Probably if the parties were agreed that the nursery stock is personalty the title to which is in the plaintiffs, the right of of plaintiffs to remove it, subject to payment of damages for delay in doing so, would not be seriously opposed. The defendants, however, contend that the stock is part of the realty, that title thereto came to them when they bought the land from Berg and that they could limit as they chose the privilege of plaintiffs to enter on their land and take away an element of their realty.' They rely on the so-called “Timber Cases” to support their position. In 1911, however, this state adopted the Uniform Sales Act, and with it the definitions and classifications of property now appearing in sec. 121.76, Stats. This declares:
“ 'Goods’ include all chattels personal other than things in action and money. The term includes emblements, industrial growing crops, and things attached to or forming part of the land which are agreed to be severed before sale or under the contract of sale.”
There can be no doubt that nursery stock is an industrial growing crop and, hence, personalty under the statute. There was a sale thereof by Berg to the plaintiffs, recognized *345by the defendants. I agree with the learned trial court that the “Timber Cases” do not apply to such trees since the enactment of the Uniform Sales Act. In addition, the defendants’ present contention that Berg’s deed of the land to them also conveyed title to the nursey stock is at variance with their admissions, on demurrer, of the allegations of the complaint and their contract with the plaintiffs which is incorporated in the complaint and which, among other provisions, recites:
“Whereas on this date the said Robert Berg and Ruth D. Berg, his wife, are selling to Donald M. Jens and Leland L. Jens, a partnership doing business as Jens Nursery & Landscape Company all of the nursery stock located upon said real estate premises formerly known as Berg’s Nursery; and
Whereas it is the contract and agreement by and between the said Albert A. Habeck and Rose J. Habeck, his wife, joint tenants, that the said Donald M. Jens and Leland L. Jens, a partnership doing business as Jens Nursery & Landscape Company in consideration of the sale of the said premises and in further consideration of the sale of the said nursery stock to the respective parties as aforesaid, that the said Donald M. Jens and Leland L. Jens, a partnership doing business as Jens Nursery & Landscape Company shall have free access to and upon the said real-estate premises for the purpose of removing all of the nursery stock upon the said premises
There is here no hint that defendants considered themselves the owners of the nursery stock under the doctrine of the “Timber Cases” or otherwise.

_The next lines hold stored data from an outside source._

Lemma loop_bytes data n : forall fuel p F H,
  zlen data - p <= Z.of_nat n -> 0 <= p <= zlen data -> zlen data - p < Z.of_nat fuel -> reads data p F H ->
  exists r R, bytes (zdrop p data) (parser F) H = Ok r /\ loop on data fuel p F = Ok R /\ agree data p r R.
Proof.
  induction n as [|n IH]; intros fuel p F H Hn Hp Hf HR; (destruct fuel as [|fuel]; [lia|]).
  all: destruct (zget data p) as [ch|] eqn:Hch; [|assert (p = zlen data) as ->; [|]].
  all: try (apply Z.le_antisymm; [lia|]; apply Z.nlt_ge; intros Hlt; destruct (zget_lt data p) as [? E]; [lia|congruence]).
  all: try (destruct (after_loop_agree data F H HR) as (R & E & HA); rewrite zdrop_all by lia; cbn [bytes loop]; rewrite Hch; by eauto).
  { apply zget_Some_lt in Hch. lia. }
  pose proof (zget_Some_lt _ _ _ Hch) as Hlt. rewrite (zdrop_cons _ _ _ Hch). cbn [bytes].
  destruct (reads_inv _ _ _ _ HR) as (He & Hi & Hm).
  assert (Hnext : forall F' H' fuel', reads data (p + 1) F' H' -> zlen data - (p + 1) < Z.of_nat fuel' ->
    exists r R, bytes (zdrop (p + 1) data) (parser F') H' = Ok r /\ loop on data fuel' (p + 1) F' = Ok R /\
      agree data p (match r with inl (ps, h, n) => inl (ps, h, n + 1) | inr r => inr r end) R).
  { intros F' H' fuel' HR' Hf'. destruct (IH fuel' (p + 1) F' H') as (r & R & E1 & E2 & HA); [lia|lia|lia|done|].
    exists r, R. split_and!; try done. destruct R as [[P h] N], r as [[[q h'] k]|[q h']]; [|done].
    destruct HA as (-> & -> & Hk & Ho). split_and!; try done; lia. }
  destruct (decide (in_body (parser F) = true /\ p + 1 <> zlen data)) as [[Hb Hne]|Hnb].
  - destruct (zget_lt data (p + 1)) as [ch' Hch']; [lia|].
    rewrite (read_drain _ H ch Hi He Hb), (loop_drain data fuel p F ch ch' Hi He Hb Hch Hch'). cbn [mbind outcome_bind].
    destruct (Hnext (drained p F) (H ++ [Data Body [ch]]) (S fuel)) as (r & R & E1 & E2 & HA); [by apply reads_drained|lia|].
    destruct (opened_fields (Some Body) p (drain (parser F)) F) as (Ed & _ & _).
    change (parser (opened (Some Body) p (drain (parser F)) F)) with (parser (drained p F)) in Ed. rewrite Ed in E1.
    eexists _, R. rewrite E1, E2. cbn [mbind outcome_bind]. by split_and!.
  - destruct (loop_step data fuel p F H ch HR Hch) as [(ps & h' & k & h & -> & -> & Hk & Ho)|(F' & H' & -> & -> & HR')].
    + destruct (in_body (parser F)); [right; lia|by left].
    + cbn [mbind outcome_bind]. eexists _, _. split; [reflexivity|]. split; [reflexivity|]. split_and!; try done; lia.
    + cbn [mbind outcome_bind]. destruct (Hnext F' H' fuel HR' ltac:(lia)) as (r & R & -> & -> & HA).
      eexists _, _. split; [reflexivity|]. by split.
Qed.

(** ** A stream in pieces *)

Lemma execute_bytes data ps h H :
  data <> [] -> errno ps = HPE_OK -> parser_inv ps -> (forall k, is_Some (start_marks (st ps) k) -> ended k h) -> h ≈ H ->
  exists r R, bytes data ps H = Ok r /\ execute on data ps h = Ok R /\ agree data 0 r R.
Proof.
  intros Hne He Hi Hend Hh. unfold execute. rewrite bool_decide_eq_true_2 by done. cbn [negb].
  assert (Hlen : 0 < zlen data) by (destruct data; [done|]; rewrite zlen_cons; pose proof (zlen_nonneg data); lia).
  rewrite (proj2 (Z.eqb_neq _ _)) by lia.
  apply (loop_bytes data (length data) (S (length data)) 0 (mk_frame ps (start_marks (st ps)) h) H); [unfold zlen; lia|lia|unfold zlen; lia|].
  split; cbn [parser marks out].
  - split_and!; [done|done|]. intros k Hk. by apply start_marks_keeps in Hk as [_ Hk].
  - intros k m. unfold start_marks. case_decide; [|done]. intros [= <-]. lia.
  - intros k Hk Hb. by apply start_marks_keeps.
  - intros k _. rewrite <- Hh. destruct (start_marks (st ps) k) as [m|] eqn:E; cbn; [|by rewrite app_nil_r].
    assert (m = 0) as -> by (revert E; unfold start_marks; case_decide; congruence). rewrite slice_empty. apply Hend. by rewrite E.
Qed.

(** Buffers one after the other, until an error or a byte not taken. *)
Fixpoint feed (bufs : list (list Z)) (ps : http_parser) (h : list event) : outcome (http_parser * list event * Z) :=
  match bufs with
  | [] => Ok (ps, h, 0)
  | buf :: bufs =>
      '(ps, h, n) ← execute on buf ps h;
      if bool_decide (errno ps = HPE_OK) && (n =? zlen buf) then
        '(ps, h, m) ← feed bufs ps h; Ok (ps, h, n + m)
      else Ok (ps, h, n)
  end.

Lemma read_bytes_app l1 l2 ps h :
  bytes (l1 ++ l2) ps h =
  (r ← bytes l1 ps h;
   match r with
   | inl r => Ok (inl r)
   | inr (ps, h) => r ← bytes l2 ps h; Ok (match r with inl (ps, h, n) => inl (ps, h, n + zlen l1) | inr r => inr r end)
   end).
Proof.
  revert ps h. induction l1 as [|ch l1 IH]; intros ps h.
  - cbn. destruct (bytes l2 ps h) as [[[[? ?] ?]|?]| |]; cbn; rewrite ?Z.add_0_r; done.
  - cbn. destruct (read_byte ps h ch) as [[r|[q g]]| |]; cbn; try done. rewrite IH.
    destruct (bytes l1 q g) as [[[[? ?] ?]|[q' g']]| |]; cbn; try done.
    destruct (bytes l2 q' g') as [[[[? ?] ?]|?]| |]; cbn; try done. by rewrite zlen_cons, Z.add_assoc.
Qed.

Lemma concat_empty (bufs : list (list Z)) : Forall (fun b => b <> []) bufs -> zlen (concat bufs) = 0 -> bufs = [].
Proof.
  intros [|b bufs' Hb _]; [done|]. cbn. destruct b as [|x b]; [done|]. cbn. rewrite zlen_cons.
  pose proof (zlen_nonneg (b ++ concat bufs')). lia.
Qed.

Definition fed (bufs : list (list Z)) (ps : http_parser) (h : list event) (r : (http_parser * list event * Z) + (http_parser * list event)) : Prop :=
  match r with
  | inl (ps', h', n) => (errno ps' = HPE_OK -> n = zlen (concat bufs)) ->
      exists h2, feed bufs ps h = Ok (ps', h2, n) /\ (errno ps' = HPE_OK -> h2 ≈ h')
  | inr (ps', h') => exists h2, feed bufs ps h = Ok (ps', h2, zlen (concat bufs)) /\ h2 ≈ h'
  end.

Lemma feed_bytes bufs : forall ps h H r,
  Forall (fun b => b <> []) bufs -> errno ps = HPE_OK -> parser_inv ps -> (forall k, is_Some (start_marks (st ps) k) -> ended k h) ->
  h ≈ H -> bytes (concat bufs) ps H = Ok r -> fed bufs ps h r.
Proof.
  induction bufs as [|b bufs IH]; intros ps h H r Hne He Hi Hend Hh; cbn [concat].
  { intros [= <-]. by exists h. }
  apply Forall_cons in Hne as [Hb Hne]. rewrite read_bytes_app. pose proof (zlen_nonneg (concat bufs)) as Hnn.
  destruct (execute_bytes b ps h H Hb He Hi Hend Hh) as (r1 & [[P g] N] & -> & Ex & HA). cbn [mbind outcome_bind].
  destruct r1 as [[[q g'] n]|[q g']].
  - destruct HA as (-> & -> & Hn & Ho). intros [= <-]. cbn. rewrite Ex. cbn [mbind outcome_bind]. rewrite zlen_app. intros Hall.
    exists g. case_bool_decide as Hok; cbn [andb]; [|done]. specialize (Hall Hok). assert (zlen (concat bufs) = 0) as Hz by lia.
    rewrite (concat_empty _ Hne Hz). rewrite (proj2 (Z.eqb_eq _ _)) by lia. cbn. rewrite Z.add_0_r. by split; [|intros; apply Ho].
  - destruct HA as (-> & -> & Ho & Hok & Hi' & Hend').
    destruct (bytes (concat bufs) q g') as [r2| |] eqn:E2; [|done|done]. cbn [mbind outcome_bind]. intros [= <-].
    specialize (IH q g g' r2 Hne Hok Hi' Hend' Ho E2). unfold fed in *. cbn [feed concat]. rewrite Ex, zlen_app. cbn [mbind outcome_bind].
    rewrite bool_decide_eq_true_2, Z.eqb_refl by done. cbn [andb].
    destruct r2 as [[[q' g2] n]|[q' g2]].
    + intros Hall. destruct IH as (h2 & -> & Ho2); [intros Hq; specialize (Hall Hq); lia|].
      exists h2. cbn. by rewrite Z.add_comm.
    + destruct IH as (h2 & -> & Ho2). by exists h2.
Qed.
End split.

(** C8: for a parser just initialised and callbacks that never stop it, a
    stream of bytes is parsed alike however it is cut into buffers.  If
    [http_parser_execute] reads the whole stream in one buffer, with the
    result [ps'] after [n] bytes, and does not stop in its middle after a
    CONNECT request, then fed with any division of it into non-empty buffers
    it ends in the same state after the same number of bytes, and, if there is
    no error, the program has been told the same URL, header names, header
    values and body, in the same order, the parts of a text that crosses
    buffers put together.  [skip] stands for the answer of
    [on_headers_complete] to each message, 0 or 1; every other callback
    returns 0 and pauses nothing. *)
Theorem http_parser_split skip t bufs ps' h' n :
  Forall (fun b => b <> []) bufs -> bufs <> [] ->
  execute (obliging skip) (concat bufs) (http_parser_init t) [] = Ok (ps', h', n) ->
  (errno ps' = HPE_OK -> n = zlen (concat bufs)) ->
  exists h, feed skip bufs (http_parser_init t) [] = Ok (ps', h, n) /\ (errno ps' = HPE_OK -> calls h = calls h').
Proof.
  intros Hne Hb E Hn.
  assert (Hi : parser_inv (http_parser_init t)) by (destruct t; (split; [exact I|cbn; unfold ULLONG_MAX; lia])).
  assert (Hend : forall k, is_Some (start_marks (st (http_parser_init t)) k) -> ended k []) by (destruct t; by intros k []).
  assert (Hc : concat bufs <> []) by (intros Hc; by rewrite (concat_empty bufs Hne) in Hb by by rewrite Hc).
  destruct (execute_bytes skip (concat bufs) (http_parser_init t) [] [] Hc eq_refl Hi Hend ltac:(done)) as (r & R & Er & ER & HA).
  rewrite E in ER. injection ER as <-.
  pose proof (feed_bytes skip bufs (http_parser_init t) [] [] r Hne eq_refl Hi Hend ltac:(done) Er) as Hf.
  destruct r as [[[q g] m]|[q g]].
  - destruct HA as (-> & -> & _ & Ho). destruct (Hf Hn) as (h & Eh & Ho'). exists h. split; [exact Eh|].
    intros Hok. by rewrite (Ho' Hok), (Ho Hok).
  - destruct HA as (-> & -> & Ho & _). destruct Hf as (h & Eh & Ho'). exists h. split; [exact Eh|]. intros _. by rewrite Ho', Ho.
Qed.

(** A chunked request in three buffers, cut in the URL and in a chunk. *)
Lemma http_parser_split_witness :
  let bufs := [bs "POST /ab"; bs "cd HTTP/1.1" ++ [13; 10] ++ bs "Transfer-Encoding: chunked" ++ [13; 10; 13; 10] ++ bs "5" ++ [13; 10] ++ bs "he";
               bs "llo" ++ [13; 10] ++ bs "0" ++ [13; 10; 13; 10]] in
  exists ps' h' n, execute (obliging (fun _ => false)) (concat bufs) (http_parser_init HTTP_BOTH) [] = Ok (ps', h', n) /\
  errno ps' = HPE_OK /\
  exists h, feed (fun _ => false) bufs (http_parser_init HTTP_BOTH) [] = Ok (ps', h, n) /\ (errno ps' = HPE_OK -> calls h = calls h').
Proof.
  cbn zeta. eexists _, _, _. split; [vm_compute; reflexivity|]. split; [reflexivity|].
  apply (http_parser_split (fun _ => false) HTTP_BOTH).
  - repeat constructor; discriminate.
  - discriminate.
  - vm_compute. reflexivity.
  - intros _. vm_compute. reflexivity.
Defined.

The conclusion should be that while the complaint shows the plaintiffs have not removed their property from defendants’ land within the time specified, the delay is not shown to have defeated their right to remove it thus forcing them to abandon it to the defendants. On the allegations of the complaint the right, prima facie, continued during the short time before they were ready to proceed. Whether the right is, in fact, gone or. whether they may still exercise it subject to *346allowance of damages for their delay should be determined by a trial. I consider a cause of action appears in the complaint and the learned trial court correctly overruled defendants’ demurrer.
I am authorized to state that Mr. Justice Fairchild and Mr. Justice Martin join in this dissent.